CMR vs SMR : la règle d’or avant d’acheter
Avant même de considérer la capacité ou la marque, une caractéristique technique mérite toute votre attention : le CMR ou le SMR. La liste de compatibilité des disques durs de UGREENAS indique clairement qu’il n’est pas recommandé d’utiliser des disques au format SMR ni de combiner des disques récents et anciens au sein d’un même groupe RAID. D’où vient cette précaution ?
Pourquoi le SMR pose problème en RAID
En RAID, lorsqu’un disque lâche ou qu’on le remplace, le NAS lance une reconstruction : il relit énormément de données et réécrit sans arrêt pour reconstituer la redondance. La charge de travail imposée aux disques dépendra grandement de votre configuration, c’est pourquoi il est crucial de bien comprendre les différents niveaux de RAID avant de vous lancer. C’est précisément le genre de situation où un disque SMR peut s’effondrer en performance.
La règle pour 2025 reste simple pour tout usage NAS serveur : visez exclusivement du CMR. La plupart des gammes spécifiquement étiquetées « Pro » ou « Plus » (comme WD Red Plus ou Seagate IronWolf) garantissent cette technologie. Si la fiche technique ne précise rien ou reste vague sur la méthode d’enregistrement, méfiez-vous.

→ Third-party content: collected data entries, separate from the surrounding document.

Definition RelayPolicyConfig_from_toml_str (parse : string → result string (option TomlRelayPolicyConfig))
    : string → result ConfigError RelayPolicyConfig :=
  from_toml_str parse (λ parsed, let config := TomlRelayPolicy_into_config parsed in
    _ ← RelayPolicyConfig_validate config; Ok config).
Definition RelayProbeConfig_from_toml_str (parse : string → result string (option TomlRelayProbeConfig))
    : string → result ConfigError RelayProbeConfig :=
  from_toml_str parse (λ parsed, let config := TomlRelayProbe_into_config parsed in
    _ ← RelayProbeConfig_validate config; Ok config).
Definition ServicesConfig_from_toml_file_validated (read : string → result string string)
    (parse : string → result string (option TomlServicesConfig)) (path : string)
    : result ConfigError ServicesConfig :=
  config ← from_toml_file read parse (λ parsed, Ok (into_services parsed)) path;
  _ ← ServicesConfig_validate config; Ok config.

(** ** The two sources of a policy say the same *)

(** The variables that write down a document. *)
Definition policy_env (t : TomlRelayPolicyConfig) : environment := λ key,
  if key == "GITTREE_RELAY_POLICY_MAX_CONTENT_LEN" then pretty <$> tr_max_content_len t
  else if key == "GITTREE_RELAY_POLICY_MAX_TAGS" then pretty <$> tr_max_tags t
  else if key == "GITTREE_RELAY_POLICY_MAX_TAG_VALUES" then pretty <$> tr_max_tag_values t
  else if key == "GITTREE_RELAY_POLICY_MAX_TAG_VALUE_LEN" then pretty <$> tr_max_tag_value_len t
  else if key == "GITTREE_RELAY_POLICY_MAX_FUTURE_SECS" then pretty <$> tr_max_future_seconds t
  else if key == "GITTREE_RELAY_POLICY_MAX_SUBSCRIPTIONS" then pretty <$> tr_max_subscriptions t
  else if key == "GITTREE_RELAY_POLICY_MAX_LIMIT" then pretty <$> tr_max_limit t
  else if key == "GITTREE_RELAY_POLICY_MAX_MESSAGE_BYTES" then pretty <$> tr_max_message_bytes t
  else if key == "GITTREE_RELAY_POLICY_MAX_EVENTS_PER_MIN" then pretty <$> tr_max_events_per_min t
  else if key == "GITTREE_RELAY_POLICY_MAX_REQUESTS_PER_MIN" then pretty <$> tr_max_requests_per_min t
  else if key == "GITTREE_RELAY_POLICY_RETENTION_MAX_AGE_SECS" then pretty <$> tr_retention_max_age_seconds t
  else if key == "GITTREE_RELAY_POLICY_AUTH_REQUIRED"
       then (λ b : bool, if b then "true" else "false") <$> tr_auth_required t
  else None.

(** The numbers of the document are [u64]. *)
Definition policy_u64 (t : TomlRelayPolicyConfig) : Prop :=
  Forall (λ o : option Z, ∀ z, o = Some z → (0 ≤ z ≤ u64_max)%Z)
    [tr_max_content_len t; tr_max_tags t; tr_max_tag_values t; tr_max_tag_value_len t;
     tr_max_future_seconds t; tr_max_subscriptions t; tr_max_limit t; tr_max_message_bytes t;
     tr_max_events_per_min t; tr_max_requests_per_min t; tr_retention_max_age_seconds t].

Lemma pretty_Z_nonempty (z : Z) : pretty z ≠ "".
Proof. destruct z as [|p|p]; [done| |done]. apply (pretty_N_nonempty (N.pos p)). Qed.

Lemma env_u64_policy_pretty key field get_var o :
  get_var key = pretty <$> o → (∀ z, o = Some z → (0 ≤ z ≤ u64_max)%Z) →
  env_u64_policy key field get_var = Ok o.
Proof.
  unfold env_u64_policy, env_parsed. intros ->. destruct o as [z|]; simpl; [|done].
  intros Hz. specialize (Hz z eq_refl).
  rewrite digits_not_blank by (apply pretty_Z_nonempty || apply pretty_Z_digits; lia).
  unfold parse_u64. by rewrite parse_int_pretty.
Qed.

Lemma env_bool_policy_text key field get_var o :
  get_var key = (λ b : bool, if b then "true" else "false") <$> o → env_bool_policy key field get_var = Ok o.
Proof. unfold env_bool_policy, env_parsed. intros ->. by destruct o as [[]|]. Qed.

(** The environment and a TOML document configure the relay's policy alike:
    the variables that write down a document, each number in decimal, give the
    policy, or the error, that the document gives. *)
Lemma policy_env_toml_agree t :
  policy_u64 t →
  RelayPolicyConfig_from_env (policy_env t) =
    RelayPolicyConfig_from_toml_str (λ _, Ok (Some t)) "".
Proof.
  intros Ht. unfold policy_u64 in Ht. rewrite !Forall_cons in Ht.
  destruct Ht as (? & ? & ? & ? & ? & ? & ? & ? & ? & ? & ? & _).
  unfold RelayPolicyConfig_from_env.
  repeat (erewrite env_u64_policy_pretty by (reflexivity || eassumption); unfold mbind at 1; cbn [result_bind]).
  erewrite env_bool_policy_text by reflexivity. done.
Qed.

Lemma policy_env_toml_agree_witness :
  RelayPolicyConfig_from_env (policy_env (mkTomlRelayPolicyConfig (Some 100%Z) (Some 0%Z) None None None None None
    None (Some 18446744073709551615%Z) None None (Some true))) = Err (InvalidRelayPolicyConfig "relay_policy.max_tags" "0").
Proof.
  rewrite policy_env_toml_agree.
  - reflexivity.
  - unfold policy_u64. repeat (apply Forall_cons; split); [..|constructor];
      intros z Hz; try discriminate Hz; injection Hz as <-; vm_compute; split; discriminate.
Defined.

(** A validated policy has no limit of zero. *)
Lemma validated_policy_positive get_var c :
  RelayPolicyConfig_from_env get_var = Ok c →
  c_max_content_len c ≠ 0%Z ∧ c_max_tags c ≠ 0%Z ∧ c_max_tag_values c ≠ 0%Z ∧
  c_max_tag_value_len c ≠ 0%Z ∧ c_max_future_seconds c ≠ 0%Z ∧
  c_max_subscriptions c ≠ Some 0%Z ∧ c_max_limit c ≠ Some 0%Z ∧ c_max_message_bytes c ≠ Some 0%Z ∧
  c_max_events_per_min c ≠ Some 0%Z ∧ c_max_requests_per_min c ≠ Some 0%Z ∧
  c_retention_max_age_seconds c ≠ Some 0%Z.
Proof.
  assert (∀ f v, validate_policy_limit f v = Ok tt → v ≠ 0%Z) as Hl.
  { intros f v. unfold validate_policy_limit, fail_if. by case_bool_decide. }
  assert (∀ f v, validate_opt_limit f v = Ok tt → v ≠ Some 0%Z) as Ho.
  { intros f [v|]; [|done]. simpl. intros Hv%Hl. congruence. }
  unfold RelayPolicyConfig_from_env. intros Hc.
  do 12 (apply bind_Ok in Hc as (? & _ & Hc)). apply bind_Ok_unit in Hc as [Hv [= <-]].
  unfold RelayPolicyConfig_validate in Hv. rewrite !bind_Ok_unit in Hv.
  destruct Hv as (? & ? & ? & ? & ? & ? & ? & ? & ? & ? & ?). split_and!; eauto.
Qed.

(** Without variables and with an empty document, the defaults, which are valid. *)
Lemma defaults_agree :
  RelayPolicyConfig_from_env (λ _, None) = Ok RelayPolicyConfig_default ∧
  RelayPolicyConfig_from_toml_str (λ _, Ok None) "" = Ok RelayPolicyConfig_default ∧
  ServicesConfig_from_env_validated_with (λ _, None) = Ok ServicesConfig_default ∧
  into_services None = ServicesConfig_default ∧
  RelayProbeConfig_from_env (λ _, None) = Ok RelayProbeConfig_default ∧
  RelayCompatibilityConfig_from_env (λ _, None) = TomlRelayCompatibility_into_config None ∧
  parse_socket_addr "[::1]:8080" = Some (SocketAddrV6 [0; 0; 0; 0; 0; 0; 0; 1] 0 8080)%N ∧
  parse_socket_addr "127.0.0.1:080" = Some (SocketAddrV4 [127; 0; 0; 1] 80)%N ∧
  parse_socket_addr "127.0.0.01:80" = None ∧ parse_socket_addr "localhost:80" = None.
Proof. split_and!; vm_compute; reflexivity. Qed.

Payer quelques euros de plus pour du CMR est la meilleure assurance pour la stabilité de votre système à long terme.

Le serveur multimédia (Plex, Jellyfin, Streaming)
Si votre objectif principal est de stocker une vaste collection de films et de séries pour les diffuser sur votre téléviseur ou vos tablettes, vos priorités sont très spécifiques. Contrairement à une entreprise qui cherche la vitesse pure, vous cherchez avant tout le silence et la fluidité.
Acheter des disques tournant à 7200 tours/minute pour cet usage est souvent une fausse bonne idée. Ces modèles sont taillés pour la performance brute. En contrepartie, ils vibrent davantage, chauffent plus et émettent un bruit de grattement caractéristique lors des accès. À moins de vouloir passer votre temps à chercher comment réduire les nuisances sonores du NAS par la suite, ces modèles sont à éviter dans un salon. Si votre appareil trône sur un meuble TV ou dans un petit appartement, ce bruit de fond deviendra vite insupportable pendant les scènes calmes de vos films.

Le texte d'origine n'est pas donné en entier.